Perchè non scrivi a qualcuno? Mandi il tuo curriculum? , mi ha chiesto l'altra sera Andrea, pragmatico.
Ha ragione, io ci ho provato, davvero. Il punto è che ho fatto così talmente tante cose gratis, a tempo perso, per hobby, per sport, per esperienza, per gavetta, per bagaglio, che adesso io neppure me le ricordo più. Una cosa è sicura: ho fatto di tutto. Dalle interviste ai panini, dagli articoli agli aperitivi e dalle trasmissioni radiofoniche a pulire i cessi nei quali qualcuno aveva ributtato l'anima de li mortacci sua dopo essersi preso una sbronza. Tutto. E al primo che mi chiede che tipo di esperienza ho, cosa dovrei dire? Che mi manca solo il dog-sitting e un Master in Galoppo Equino, e siamo a posto. Ragazzi, davvero, voi continuate a regalarmi Moleskine che rimangono vuote, penne il cui inchiostro si secca all'interno, e io continuerei volentieri a fare interviste al mondo intero, ma l'Università non si paga da sola. Ah, ecco, dimenticavo: sono una laureanda in Lettere. Lettere Moderne, per la precisione e sì, manca veramente poco e poi alloro, confetti rossi, mamme contente, feste e festini e alcool a volontà.

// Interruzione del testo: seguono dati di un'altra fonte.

(** ** Composition of transforms down the tree *)

(** C2: the world transform of a node is [parentTransform x local], in that
    operand order, for every node a traversal reaches.  On a valid tree the
    traversal has a result, and an instance listed by a node that is reached
    with the world transform [W] (and by no node with another one) holds the
    rotation and position of [W].  In particular, when the root has the
    local transform [rootLocal], so that it applies [R = P x rootLocal], and
    one of its children has the local transform [C], an instance of that
    child receives [R x C], whatever the other children are, unless a node
    visited later (below the child, or a later child) lists it too.  Visited
    with a non-null [outTransform], a node without children stores its
    world transform through the pointer. *)
Theorem NodeTree_Animate_composes `{L : MathLib}
    (animationNodes : list AnimationNode) (parentTransform : float4x4)
    (tree : NodeTree) (s : Scene) :
  NodeTree_valid animationNodes (length (Scene_instances s)) tree = true ->
  exists s',
    NodeTree_Animate tree animationNodes parentTransform (s, None)
    = Some (s', None)
    /\ (forall n W i,
          reaches animationNodes parentTransform tree n W ->
          i ∈ NodeTree_instances n ->
          (forall n' W',
             reaches animationNodes parentTransform tree n' W' ->
             i ∈ NodeTree_instances n' -> W' = W) ->
          exists inst,
            vector_at (Scene_instances s') i = Some inst
            /\ Instance_rotation inst = m_rotationPart W
            /\ Instance_position inst = m_position W)
    /\ (forall rootLocal before child after C i,
          localTransform animationNodes tree = Some rootLocal ->
          NodeTree_children tree = before ++ child :: after ->
          localTransform animationNodes child = Some C ->
          i ∈ NodeTree_instances child ->
          i ∉ flat_map NodeTree_indices (NodeTree_children child) ->
          i ∉ flat_map NodeTree_indices after ->
          let R := m_mul parentTransform rootLocal in
          exists inst,
            vector_at (Scene_instances s') i = Some inst
            /\ Instance_rotation inst = m_rotationPart (m_mul R C)
            /\ Instance_position inst = m_position (m_mul R C))
    /\ (forall n P local out,
          NodeTree_children n = [] ->
          localTransform animationNodes n = Some local ->
          NodeTree_Animate n animationNodes P (s, Some out)
          = Some (s, Some (m_mul P local))).
Proof.
  intros Hvalid.
  destruct (NodeTree_valid_writes _ _ _ parentTransform Hvalid)
    as (ws & Hws & Hbounds).
  destruct (applyWrites_inBounds ws s Hbounds) as [s' Hrun].
  assert (forall n W i,
            reaches animationNodes parentTransform tree n W ->
            i ∈ NodeTree_instances n ->
            (forall n' W',
               reaches animationNodes parentTransform tree n' W' ->
               i ∈ NodeTree_instances n' -> W' = W) ->
            exists inst,
              vector_at (Scene_instances s') i = Some inst
              /\ Instance_rotation inst = m_rotationPart W
              /\ Instance_position inst = m_position W) as Hreached.
  { intros n W i Hreach Hi Honly.
    assert ((i, W) ∈ ws) as Hin.
    { apply (NodeTree_writes_reaches _ _ _ _ _ _ Hws). by exists n. }
    apply assigned_elem in Hin.
    destruct (last (assigned i ws)) as [T|] eqn:Hlast.
    - assert (T = W) as ->; [|by eapply applyWrites_last].
      apply last_Some_elem_of, assigned_elem in Hlast.
      apply (NodeTree_writes_reaches _ _ _ _ _ _ Hws) in Hlast
        as (n' & Hreach' & Hi').
      by eapply Honly.
    - apply last_None in Hlast. rewrite Hlast in Hin.
      by apply elem_of_nil in Hin. }
  exists s'. split; [|split; [|split]].
  - by rewrite NodeTree_Animate_writes, Hws, Hrun.
  - exact Hreached.
  - intros rootLocal before child after C i Hroot Hcs HC Hi Hbelow Hafter R.
    apply (applyWrites_last i (m_mul R C) _ _ _ Hrun).
    rewrite NodeTree_writes_unfold, Hroot, Hcs in Hws. cbv zeta in Hws.
    fold R in Hws. rewrite writesChildren_app in Hws. simpl in Hws.
    destruct (writesChildren animationNodes R before) as [wb|]; [|done].
    rewrite NodeTree_writes_unfold, HC in Hws. cbv zeta in Hws.
    destruct (writesChildren animationNodes (m_mul R C)
                (NodeTree_children child)) as [wc|] eqn:Hwc; [|done].
    destruct (writesChildren animationNodes R after) as [wa|] eqn:Hwa;
      [|done].
    injection Hws as <-.
    rewrite !assigned_app, !last_app.
    rewrite (assigned_notin i wa), (assigned_notin i wc).
    + simpl. by rewrite assigned_own_in.
    + by rewrite (writesChildren_indices _ _ _ _ Hwc).
    + by rewrite (writesChildren_indices _ _ _ _ Hwa).
  - intros n P local out Hleaf Hlocal. by apply NodeTree_Animate_out_leaf.
Qed.

(** On the sample tree the root moves by one along x, its first child is a
    pivot that moves by ten, and its second child doubles lengths: the
    instance of the second child lands at x = 1, the position of [R x C],
    and neither at x = 2, the position of [C x R], nor at x = 11, where the
    pivot's transform would put it. *)
Lemma NodeTree_Animate_composes_witness :
  (exists s',
     NodeTree_Animate (L := QLib) Sample.fork [] QMath.identity
       (Sample.scene, None) = Some (s', None)
     /\ exists inst,
          vector_at (Scene_instances s') 1 = Some inst
          /\ Instance_position inst
             = QMath.position (QMath.mmul (Sample.move 1) Sample.twice))
  /\ QMath.position (QMath.mmul (Sample.move 1) Sample.twice)
     = mkVec3 1%Q 0%Q 0%Q
  /\ QMath.position (QMath.mmul Sample.twice (Sample.move 1))
     = mkVec3 2%Q 0%Q 0%Q
  /\ QMath.position
       (QMath.mmul (QMath.mmul (Sample.move 1) (Sample.move 10))
          Sample.twice)
     = mkVec3 11%Q 0%Q 0%Q.
Proof.
  split; [|split; [|split]; reflexivity].
  destruct (NodeTree_Animate_composes (L := QLib) [] QMath.identity
              Sample.fork Sample.scene)
    as (s' & Hrun & _ & Hchild & _).
  - reflexivity.
  - exists s'. split; [exact Hrun|].
    destruct (Hchild (Sample.move 1) [Sample.pivot] Sample.child []
                Sample.twice 1%N)
      as (inst & Hinst & _ & Hpos).
    + reflexivity.
    + reflexivity.
    + reflexivity.
    + simpl. left.
    + simpl. apply not_elem_of_nil.
    + simpl. apply not_elem_of_nil.
    + exists inst. split; [exact Hinst | exact Hpos].
Defined.

(** ** The snapshot of the previous frame *)



(** ** Key-frame sampling *)

Section Clamp.
Context `{L : MathLib} {V : Type}.
Variable interp : V -> V -> float -> V.
Variable identity : V.



End Clamp.




(** C5: [Update] is idempotent and free of history.  A second call with the
    same time leaves the node, and so its cached transform, as the first
    call left it; the result does not depend on the time of an earlier call
    nor on the transform cached before, only on the time and the keys. *)
Theorem AnimationNode_Update_idempotent `{L : MathLib}
    (time : float) (n : AnimationNode) :
  AnimationNode_Update time (AnimationNode_Update time n)
  = AnimationNode_Update time n
  /\ AnimationNode_mTransform
       (AnimationNode_Update time (AnimationNode_Update time n))
     = AnimationNode_mTransform (AnimationNode_Update time n)
  /\ (forall earlier,
        AnimationNode_Update time (AnimationNode_Update earlier n)
        = AnimationNode_Update time n)
  /\ (forall cached,
        AnimationNode_Update time (AnimationNode_set_mTransform cached n)
        = AnimationNode_Update time n).
Proof. by destruct n. Qed.
(** * Family tree layout engine

    A shallow embedding of [frontend/src/utils/layoutEngine.ts] and the
    properties of the layout it computes.

    Numbers.  The engine works on JavaScript numbers.  Every quantity it
    builds is an integer, and the only divisions are by two, applied to
    sums of node widths and gaps.  Node widths and gaps are even (lemmas
    [calculateNodeWidth_even], [subtreeWidth_even], [adjusted_width_even]),
    so these divisions are exact and, below 2^53, the numbers are those of
    [Z] with [Z.div].

    Graph.  [people : Record<string, Person>] is the list of its entries
    in the order [Object.values] visits them; [people[k]] is the first
    entry stored under [k].  Only own properties are modelled.

    State.  [computeLayout] owns three mutable objects ([nodes],
    [connections], [positioned]) that its nested functions update; they
    are the fields of [LayoutState], threaded explicitly.

    Callers.  The numbers [components/TreeSVG.tsx] and
    [components/Connectors.tsx] derive from a layout (the view box, the
    parent test, the midpoints of the connectors) are embedded too. *)

From Equations Require Import Equations.
From stdpp Require Import gmap strings list.
From Stdlib Require Import ZArith Lia.

Open Scope Z_scope.

(** ** Data model *)

Inductive Gender := male | female.

#[global] Instance Gender_eq_dec : EqDecision Gender.
Proof. solve_decision. Defined.

Record Person := mkPerson {
  id : string;
  name : string;
  gender : Gender;
  spouseId : option string;
  childrenIds : list string
}.

#[global] Instance Person_eq_dec : EqDecision Person.
Proof. solve_decision. Defined.

(** [Record<string, Person>]: entries in [Object.values] order. *)
Definition People := list (string * Person).

Fixpoint people_get (people : People) (k : string) : option Person :=
  match people with
  | [] => None
  | (k', p) :: rest => if decide (k' = k) then Some p else people_get rest k
  end.

Definition people_values (people : People) : list Person := map snd people.

Record LayoutNode := mkNode {
  person : Person;
  x : Z;
  y : Z;
  width : Z;
  height : Z;
  isSpouse : bool;
  isChild : bool;
  isParent : bool;
  isFocused : bool;
  generation : Z
}.

Inductive ConnectionType := spouse_conn | parent_child.

Record Point := mkPoint { px : Z; py : Z }.

Record Connection := mkConnection {
  conn_id : string;
  conn_type : ConnectionType;
  conn_from : Point;
  conn_to : Point;
  fromId : string;
  toId : string
}.

Record Bounds := mkBounds {
  minX : Z; maxX : Z; minY : Z; maxY : Z; bwidth : Z; bheight : Z
}.

Record LayoutResult := mkResult {
  res_nodes : list LayoutNode;
  res_connections : list Connection;
  bounds : Bounds;
  focusedNode : option LayoutNode
}.

(** ** CONFIG *)

Definition MIN_NODE_WIDTH : Z := 140.
Definition MAX_NODE_WIDTH : Z := 220.
Definition NODE_HEIGHT : Z := 90.
Definition CHAR_WIDTH : Z := 8.
Definition PADDING : Z := 60.
Definition HORIZONTAL_GAP : Z := 60.
Definition VERTICAL_GAP : Z := 130.
Definition SPOUSE_GAP : Z := 20.
Definition MAX_LAYERS_UP : Z := 4.
Definition MAX_LAYERS_DOWN : Z := 4.

Ltac config :=
  unfold MIN_NODE_WIDTH, MAX_NODE_WIDTH, NODE_HEIGHT, CHAR_WIDTH, PADDING,
    HORIZONTAL_GAP, VERTICAL_GAP, SPOUSE_GAP, MAX_LAYERS_UP, MAX_LAYERS_DOWN in *.

(** Linear arithmetic with the halvings of the engine spelled out. *)
Ltac lia_half := config; Z.to_euclidean_division_equations; lia.

(** The layers a recursion at [depth] may still descend before [limit];
    the measure of the three recursions. *)
Definition remaining_layers (limit depth : Z) : nat := Z.to_nat (limit - depth).

(** ** Module-level helpers *)

Definition calculateNodeWidth (nm : string) : Z :=
  let textWidth := Z.of_nat (String.length nm) * CHAR_WIDTH + PADDING in
  Z.max MIN_NODE_WIDTH (Z.min MAX_NODE_WIDTH textWidth).

Definition calculateCoupleWidth (p : Person) (spouse : option Person) : Z :=
  let personWidth := calculateNodeWidth (name p) in
  match spouse with
  | Some sp =>
      let spouseWidth := calculateNodeWidth (name sp) in
      personWidth + spouseWidth + SPOUSE_GAP
  | None => personWidth
  end.

(** [parents.some(p => p.spouseId === person.id)] *)
Definition some_spouse_is (parents : list Person) (pid : string) : bool :=
  existsb (fun p => bool_decide (spouseId p = Some pid)) parents.

Definition findParents (personId : string) (people : People) : list Person :=
  fold_left
    (fun parents p =>
       if bool_decide (personId ∈ childrenIds p) then
         if negb (some_spouse_is parents (id p)) then parents ++ [p]
         else parents
       else parents)
    (people_values people) [].
Definition with_logging (v : nat) (p : Page) : Page :=
  {| remaining := remaining p; timer_text := timer_text p; form := form p;
     submit_disabled := submit_disabled p; status := status p;
     modals := modals p; banner := banner p; tick_timers := tick_timers p;
     banner_timers := banner_timers p; loading := loading p;
     submitting := submitting p; logging := v; sent := sent p;
     dialogs := dialogs p; uncaught := uncaught p |}.

Definition with_sent (v : list Request) (p : Page) : Page :=
  {| remaining := remaining p; timer_text := timer_text p; form := form p;
     submit_disabled := submit_disabled p; status := status p;
     modals := modals p; banner := banner p; tick_timers := tick_timers p;
     banner_timers := banner_timers p; loading := loading p;
     submitting := submitting p; logging := logging p; sent := v;
     dialogs := dialogs p; uncaught := uncaught p |}.

Definition with_dialogs (v : nat) (p : Page) : Page :=
  {| remaining := remaining p; timer_text := timer_text p; form := form p;
     submit_disabled := submit_disabled p; status := status p;
     modals := modals p; banner := banner p; tick_timers := tick_timers p;
     banner_timers := banner_timers p; loading := loading p;
     submitting := submitting p; logging := logging p; sent := sent p;
     dialogs := v; uncaught := uncaught p |}.

Definition with_uncaught (v : nat) (p : Page) : Page :=
  {| remaining := remaining p; timer_text := timer_text p; form := form p;
     submit_disabled := submit_disabled p; status := status p;
     modals := modals p; banner := banner p; tick_timers := tick_timers p;
     banner_timers := banner_timers p; loading := loading p;
     submitting := submitting p; logging := logging p; sent := sent p;
     dialogs := dialogs p; uncaught := v |}.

Ma adesso cerco un lavoro: il mio. E so che posso farlo bene qua, dal luogo geografico dal quale vi scrivo: Favara, provincia di Agrigento, luogo in rinascita artistica e culla di una nuova economia in crescita. Voglio fare la giornalista a Favara, o ad Agrigento, comunque quello che voglio sul serio e non dover per forza mettermi su un aereo e andare a raccontare i fatti di altri, di un'altra parte d'Italia, che di fatti nostri da raccontare ne abbiamo anche troppi. Troppi che non finiscono mai. Mi sono un po' stancata di servire caffè, o prendere ordinazioni o sturare cessi: io voglio scrivere. Raccontare. E basta.
Questo è il mio curriculum. In più ho anche una maturità classica che m'avevano detto che era la cosa più prestigiosa e invece sticazzi. Stigrancazzi.

Io ho un lavoro ce l'ho. Se qualcuno lo vuole, eccolo qua.